Bien d’accord avec vous, Blu. Derrière des arguments globalement recevables individuellement, remplacer du charbon par du gaz est quand même la principale motivation. Sauf dans ses usages sidérurgiques, quasiment 100% du reste du charbon consommé c’est dans la production d’électricité. Ca fait un marché énorme. Et chacun sait qu’avoir un marché en croissance c’est plus agréable pour un industriel qu’avoir un marché atone et qu’en plus ça permet normalement de mieux “maitriser” (controler) les prix… Personnellement, je ne pense pas qu’il soit judicieux de vouloir forcer la cadence en termes de substitution.
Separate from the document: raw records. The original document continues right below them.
(* ===== verification/DefenderClient.v ===== *)
(** * The Microsoft Graph and Defender clients ([mde.py], [mdvm.py])

    What the two connectors share: the bounded HTTP client with its cached token,
    retries and pagination, the readers of remote records and the mapping from cloud
    devices to hosts.

    The network is a script: every request takes the next answer, an exhausted script
    being a connection that fails, and is noted in [wb_sent] with the token it
    carried; [wb_clock] holds the readings of [time.monotonic] to come, [wb_slept] the
    pauses.  [urlsplit] and [response.json] are parameters, the file of the secret and
    the host map are data. *)

From stdpp Require Import base gmap strings list numbers.
From Stdlib Require Import ZArith Lia SpecFloat.
From S2P Require Import Prelude PyText Acts PyHash PyFloat PyJson Compare Versioning Severity Correlate PyTime.

#[local] Open Scope Z_scope.

(** [s.replace(c, by)] of one character *)
Definition replace_char (c : N) (by_ : str) (s : str) : str := concat ((fun d => if (d =? c)%N then by_ else [d]) <$> s).

(** ** Texts of remote records *)
Section Readers.
Context {U : Unicode} `{IsoForms}.

(** [_text] *)
Definition text_of (value : json) (otherwise : option str) : res str :=
  match value, otherwise with
  | JNull, Some d => Ok d
  | JString s, _ => if bool_decide (strip s = []) then Raise MdeUpstreamError else Ok (take 4096 (strip s))
  | _, _ => Raise MdeUpstreamError
  end.

(** [_optional_text] *)
Definition optional_text (value : json) : option str :=
  match value with
  | JString s => if bool_decide (strip s = []) then None else Some (take 4096 (strip s))
  | _ => None
  end.

(** [_timestamp]; a [ValueError] of the parser becomes an upstream error. *)
Definition timestamp (value : json) : res Z :=
  raw ← text_of value None;
  match fromisoformat (replace_char 90 (u "+00:00") raw) with
  | Raise ValueError => Raise MdeUpstreamError
  | r => r
  end.

(** [_optional_timestamp] *)
Definition optional_timestamp (value : json) : res (option Z) :=
  match value with JNull => Ok None | _ => Some <$> timestamp value end.

(** The strings of a list that are not blank, each cut to [width] *)
Definition strings_of (width limit : nat) (value : json) : list str :=
  match value with
  | JArray items =>
      take limit (omap (fun x => match x with
                                 | JString s => if bool_decide (strip s = []) then None else Some (take width (strip s))
                                 | _ => None
                                 end) items)
  | _ => []
  end.

(** [_string_list] *)
Definition MAX_RELATIONSHIPS : nat := 256.
Definition string_list (value : json) : list str := strings_of 4096 MAX_RELATIONSHIPS value.

(** [_severity]; the text of a value that is no string names no severity. *)
Definition severity_named (value : json) : Severity :=
  match value with
  | JString s =>
      default INFO (od_get (lower (strip s))
        [(u "informational", INFO); (u "info", INFO); (u "low", LOW); (u "medium", MEDIUM); (u "high", HIGH); (u "critical", CRITICAL)])
  | _ => INFO
  end.
(** [instant.isoformat().replace("+00:00", "Z")] of an instant in UTC *)
Definition zulu (t : Z) : str := let s := isoformat t in take (length s - 6) s ++ u "Z".
End Readers.

(** ** URLs *)

(** What the code reads of [urlsplit(url)]: its [scheme], [netloc], [path], [fragment]
    and [hostname]. *)
Record split_url := mkUrl { ur_scheme : str; ur_netloc : str; ur_path : str; ur_fragment : str; ur_hostname : option str }.
Class UrlSplit := { urlsplit : str -> res split_url }.

Section Urls.
Context {U : Unicode} `{UrlSplit}.

(** [_https_url] *)
Definition https_url (value : json) : res (option str) :=
  match optional_text value with
  | None => Ok None
  | Some text =>
      parsed ← urlsplit text;
      Ok (if bool_decide (ur_scheme parsed = u "https") && match ur_hostname parsed with Some (_ :: _) => true | _ => false end
          then Some text else None)
  end.

(** A page of the resource at [path] on one of the hosts *)
Definition valid_page_url (hosts : list str) (path url : str) : res unit :=
  parsed ← urlsplit url;
  raise_if (negb (bool_decide (ur_scheme parsed = u "https")) || negb (bool_decide (lower (ur_netloc parsed) ∈ hosts))
            || negb (bool_decide (ur_path parsed = path)) || negb (bool_decide (ur_fragment parsed = []))) MdeUpstreamError.
End Urls.

(** ** The client *)

(** An [httpx.Response]: its status, the length of its content, [response.json()] and
    the [retry-after] header. *)
Record response := mkResponse { rs_status : Z; rs_size : Z; rs_json : res json; rs_retry_after : str }.

(** A request for a token, or for a page with a token and parameters *)
Inductive request :=
| Post_token (url secret scope : str)
| Get_page (url : str) (params : option (list (str * str))) (token : str).

(** The network and the attributes of the client *)
Record web := mkWeb {
  wb_answers : list (option response);
  wb_clock : list float;
  wb_sent : list request;
  wb_slept : list float;
  wb_access_token : option str;
  wb_token_expires_at : float;
}.

#[global] Instance eta_web : Eta web := fun w =>
  mkWeb (wb_answers w) (wb_clock w) (wb_sent w) (wb_slept w) (wb_access_token w) (wb_token_expires_at w).

(** [httpx]: [None] is a [RequestError]. *)
Definition send (r : request) : act web (option response) := fun w =>
  let '(answer, rest) := match wb_answers w with [] => (None, []) | a :: rest => (a, rest) end in
  (Ok answer, w <| wb_answers := rest |> <| wb_sent := wb_sent w ++ [r] |>).

(** [time.monotonic()] *)
Definition monotonic : act web float := fun w =>
  match wb_clock w with
  | [] => (Ok (fl_of_Z 0), w)
  | t :: rest => (Ok t, w <| wb_clock := rest |>)
  end.

Definition sleep (seconds : float) : act web unit := act_do (fun w => w <| wb_slept := wb_slept w ++ [seconds] |>).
C’est et ce sera de toutes façons une tendance naturelle car les moyens gaz sont les compléments techniques naturels des renouvelables intermittents. Bien entend, le charbon emet plus de CO2, mais prendre volontairement le risque d’une tension mondiale sur le prix du gaz lié à un certain emballement de la consommation conjugué par exemple à des tensions géopolitiques ne me parait pas vraiment souhaitable. Il faut être un peu patient, et ça se fera “naturellement” au fil du temps et du renouvellement des parcs de production electriques.